__What you need to do__
If a line in the data holds "tree", copy that line out in full.

__Working data__
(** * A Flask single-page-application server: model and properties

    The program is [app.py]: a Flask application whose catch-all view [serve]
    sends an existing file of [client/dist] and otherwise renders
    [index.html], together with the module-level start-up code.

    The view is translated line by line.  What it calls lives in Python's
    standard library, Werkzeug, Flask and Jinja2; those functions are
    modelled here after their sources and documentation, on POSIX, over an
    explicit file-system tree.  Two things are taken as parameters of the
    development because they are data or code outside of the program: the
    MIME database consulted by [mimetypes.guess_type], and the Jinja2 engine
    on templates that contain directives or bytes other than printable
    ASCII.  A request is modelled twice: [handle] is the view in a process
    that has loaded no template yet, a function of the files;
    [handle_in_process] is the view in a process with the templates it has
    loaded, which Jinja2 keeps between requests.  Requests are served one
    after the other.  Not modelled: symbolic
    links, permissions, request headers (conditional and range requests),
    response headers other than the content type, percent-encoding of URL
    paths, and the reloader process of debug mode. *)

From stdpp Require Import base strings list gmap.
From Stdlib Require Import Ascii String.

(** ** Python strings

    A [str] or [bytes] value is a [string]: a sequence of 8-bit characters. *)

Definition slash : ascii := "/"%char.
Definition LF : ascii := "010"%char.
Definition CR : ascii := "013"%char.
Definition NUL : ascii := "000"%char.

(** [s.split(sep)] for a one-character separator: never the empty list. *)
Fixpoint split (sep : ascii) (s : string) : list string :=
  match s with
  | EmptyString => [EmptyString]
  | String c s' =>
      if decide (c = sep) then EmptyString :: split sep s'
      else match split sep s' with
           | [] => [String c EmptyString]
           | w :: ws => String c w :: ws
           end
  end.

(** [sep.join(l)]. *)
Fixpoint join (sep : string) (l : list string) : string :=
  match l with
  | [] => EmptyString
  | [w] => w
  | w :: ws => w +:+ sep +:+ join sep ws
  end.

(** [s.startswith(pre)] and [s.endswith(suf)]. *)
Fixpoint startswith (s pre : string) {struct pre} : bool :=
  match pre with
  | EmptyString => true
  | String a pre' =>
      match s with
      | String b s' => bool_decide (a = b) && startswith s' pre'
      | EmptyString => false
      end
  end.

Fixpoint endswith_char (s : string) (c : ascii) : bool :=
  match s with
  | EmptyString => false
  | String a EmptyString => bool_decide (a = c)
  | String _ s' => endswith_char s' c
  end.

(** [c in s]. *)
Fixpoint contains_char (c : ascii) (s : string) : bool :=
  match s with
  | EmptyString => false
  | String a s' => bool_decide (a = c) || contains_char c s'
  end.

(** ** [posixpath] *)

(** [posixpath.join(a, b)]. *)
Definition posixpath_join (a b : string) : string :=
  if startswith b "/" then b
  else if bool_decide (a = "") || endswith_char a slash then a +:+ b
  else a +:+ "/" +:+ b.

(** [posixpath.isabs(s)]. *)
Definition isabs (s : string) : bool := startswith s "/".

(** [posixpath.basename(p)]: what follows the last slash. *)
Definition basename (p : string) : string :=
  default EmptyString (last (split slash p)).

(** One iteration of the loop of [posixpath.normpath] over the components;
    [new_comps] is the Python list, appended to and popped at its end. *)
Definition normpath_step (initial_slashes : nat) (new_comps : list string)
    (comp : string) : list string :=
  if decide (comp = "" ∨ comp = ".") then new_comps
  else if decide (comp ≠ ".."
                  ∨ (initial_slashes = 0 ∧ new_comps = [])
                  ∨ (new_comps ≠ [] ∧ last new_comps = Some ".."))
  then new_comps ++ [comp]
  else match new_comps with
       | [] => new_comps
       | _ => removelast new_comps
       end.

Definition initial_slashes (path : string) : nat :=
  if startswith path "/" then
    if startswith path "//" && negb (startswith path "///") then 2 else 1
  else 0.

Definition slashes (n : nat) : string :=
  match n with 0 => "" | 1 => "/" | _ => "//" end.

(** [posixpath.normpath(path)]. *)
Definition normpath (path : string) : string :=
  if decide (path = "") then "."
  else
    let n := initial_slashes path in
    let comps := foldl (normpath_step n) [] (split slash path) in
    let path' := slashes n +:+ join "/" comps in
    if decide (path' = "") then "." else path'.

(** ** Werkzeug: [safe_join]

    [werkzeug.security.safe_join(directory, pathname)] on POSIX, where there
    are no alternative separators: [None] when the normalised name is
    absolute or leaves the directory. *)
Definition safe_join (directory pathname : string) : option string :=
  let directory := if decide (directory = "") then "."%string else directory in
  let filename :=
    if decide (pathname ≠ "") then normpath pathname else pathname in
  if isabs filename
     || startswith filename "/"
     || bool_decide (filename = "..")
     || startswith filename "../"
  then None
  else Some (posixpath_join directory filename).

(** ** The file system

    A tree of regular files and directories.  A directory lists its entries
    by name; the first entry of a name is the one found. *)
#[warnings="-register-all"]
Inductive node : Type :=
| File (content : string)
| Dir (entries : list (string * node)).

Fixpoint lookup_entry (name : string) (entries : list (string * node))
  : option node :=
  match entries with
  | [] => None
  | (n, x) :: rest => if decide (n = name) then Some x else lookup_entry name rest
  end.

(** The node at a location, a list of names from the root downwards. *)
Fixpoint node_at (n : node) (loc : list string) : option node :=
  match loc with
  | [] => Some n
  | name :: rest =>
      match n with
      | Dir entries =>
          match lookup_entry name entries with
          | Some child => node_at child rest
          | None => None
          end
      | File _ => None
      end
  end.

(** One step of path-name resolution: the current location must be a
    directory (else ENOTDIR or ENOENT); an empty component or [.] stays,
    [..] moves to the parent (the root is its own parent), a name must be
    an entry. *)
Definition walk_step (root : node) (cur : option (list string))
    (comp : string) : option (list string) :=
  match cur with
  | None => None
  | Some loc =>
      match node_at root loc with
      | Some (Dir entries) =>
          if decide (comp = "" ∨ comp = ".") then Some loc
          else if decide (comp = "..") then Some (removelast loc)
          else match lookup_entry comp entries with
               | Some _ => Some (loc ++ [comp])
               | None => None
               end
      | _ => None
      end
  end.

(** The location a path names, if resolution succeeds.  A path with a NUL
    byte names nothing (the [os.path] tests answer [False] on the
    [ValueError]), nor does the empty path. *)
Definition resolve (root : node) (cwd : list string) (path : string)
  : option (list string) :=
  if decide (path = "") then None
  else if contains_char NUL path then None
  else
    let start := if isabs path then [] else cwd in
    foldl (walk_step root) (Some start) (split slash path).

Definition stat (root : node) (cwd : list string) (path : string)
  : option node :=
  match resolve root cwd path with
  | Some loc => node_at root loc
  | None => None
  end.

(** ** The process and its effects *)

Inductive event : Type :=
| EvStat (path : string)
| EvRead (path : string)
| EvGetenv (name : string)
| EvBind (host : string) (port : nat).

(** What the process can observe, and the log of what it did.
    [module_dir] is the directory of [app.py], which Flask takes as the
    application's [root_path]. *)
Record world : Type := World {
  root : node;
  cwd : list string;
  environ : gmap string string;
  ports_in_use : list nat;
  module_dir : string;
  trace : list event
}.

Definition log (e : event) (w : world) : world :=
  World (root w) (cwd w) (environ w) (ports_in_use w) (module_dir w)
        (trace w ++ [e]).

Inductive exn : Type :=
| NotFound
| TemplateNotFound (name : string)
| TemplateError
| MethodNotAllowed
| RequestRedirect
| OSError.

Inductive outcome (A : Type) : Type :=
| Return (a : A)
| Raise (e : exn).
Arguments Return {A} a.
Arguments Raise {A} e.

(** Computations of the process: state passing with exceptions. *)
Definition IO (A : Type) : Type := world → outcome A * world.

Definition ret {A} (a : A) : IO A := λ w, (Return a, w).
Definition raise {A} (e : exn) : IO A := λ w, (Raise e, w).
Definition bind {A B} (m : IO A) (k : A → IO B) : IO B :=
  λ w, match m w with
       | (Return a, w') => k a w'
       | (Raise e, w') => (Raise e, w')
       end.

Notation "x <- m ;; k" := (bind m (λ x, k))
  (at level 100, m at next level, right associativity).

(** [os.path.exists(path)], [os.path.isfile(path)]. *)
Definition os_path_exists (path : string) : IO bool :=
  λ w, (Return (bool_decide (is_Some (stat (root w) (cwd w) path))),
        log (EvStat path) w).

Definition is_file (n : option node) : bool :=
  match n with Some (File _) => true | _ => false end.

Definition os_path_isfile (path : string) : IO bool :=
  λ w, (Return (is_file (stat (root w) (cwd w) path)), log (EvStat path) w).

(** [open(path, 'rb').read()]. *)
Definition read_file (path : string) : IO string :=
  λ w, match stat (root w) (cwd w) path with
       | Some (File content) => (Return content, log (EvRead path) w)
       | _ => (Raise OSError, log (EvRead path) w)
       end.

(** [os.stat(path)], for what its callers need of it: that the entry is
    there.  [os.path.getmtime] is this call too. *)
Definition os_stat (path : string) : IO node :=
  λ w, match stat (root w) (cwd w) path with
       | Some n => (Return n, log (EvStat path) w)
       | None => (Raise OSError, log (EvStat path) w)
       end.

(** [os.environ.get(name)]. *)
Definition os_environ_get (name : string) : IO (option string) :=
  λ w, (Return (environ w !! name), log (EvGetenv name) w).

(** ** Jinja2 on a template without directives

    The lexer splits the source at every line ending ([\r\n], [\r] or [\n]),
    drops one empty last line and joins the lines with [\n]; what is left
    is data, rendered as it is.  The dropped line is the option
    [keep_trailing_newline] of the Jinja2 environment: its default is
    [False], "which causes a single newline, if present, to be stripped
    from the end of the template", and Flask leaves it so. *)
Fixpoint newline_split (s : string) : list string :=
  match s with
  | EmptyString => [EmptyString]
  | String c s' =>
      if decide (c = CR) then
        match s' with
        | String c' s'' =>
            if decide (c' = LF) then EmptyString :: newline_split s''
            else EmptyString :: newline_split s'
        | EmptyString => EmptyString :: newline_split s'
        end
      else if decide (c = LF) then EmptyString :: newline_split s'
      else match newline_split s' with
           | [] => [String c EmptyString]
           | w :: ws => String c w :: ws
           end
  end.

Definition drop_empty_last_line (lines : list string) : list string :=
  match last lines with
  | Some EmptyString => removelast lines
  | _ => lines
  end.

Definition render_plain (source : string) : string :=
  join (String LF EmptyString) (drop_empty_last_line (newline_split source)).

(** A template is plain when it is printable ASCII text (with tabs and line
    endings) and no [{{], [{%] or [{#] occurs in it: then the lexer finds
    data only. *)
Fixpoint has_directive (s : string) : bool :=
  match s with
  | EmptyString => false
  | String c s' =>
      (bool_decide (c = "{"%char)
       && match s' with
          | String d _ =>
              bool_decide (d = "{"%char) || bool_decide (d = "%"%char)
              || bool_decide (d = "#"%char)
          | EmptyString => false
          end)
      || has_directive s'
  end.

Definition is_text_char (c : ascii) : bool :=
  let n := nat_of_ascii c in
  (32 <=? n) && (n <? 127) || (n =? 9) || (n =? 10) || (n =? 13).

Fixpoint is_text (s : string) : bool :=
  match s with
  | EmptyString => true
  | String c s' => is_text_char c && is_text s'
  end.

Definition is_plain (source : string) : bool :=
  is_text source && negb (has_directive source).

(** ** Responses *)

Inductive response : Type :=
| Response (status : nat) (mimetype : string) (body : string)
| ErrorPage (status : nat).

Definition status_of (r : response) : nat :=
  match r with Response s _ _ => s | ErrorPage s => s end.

__Written response__
    explicit file-system tree.  Two things are taken as parameters of the
    A tree of regular files and directories.  A directory lists its entries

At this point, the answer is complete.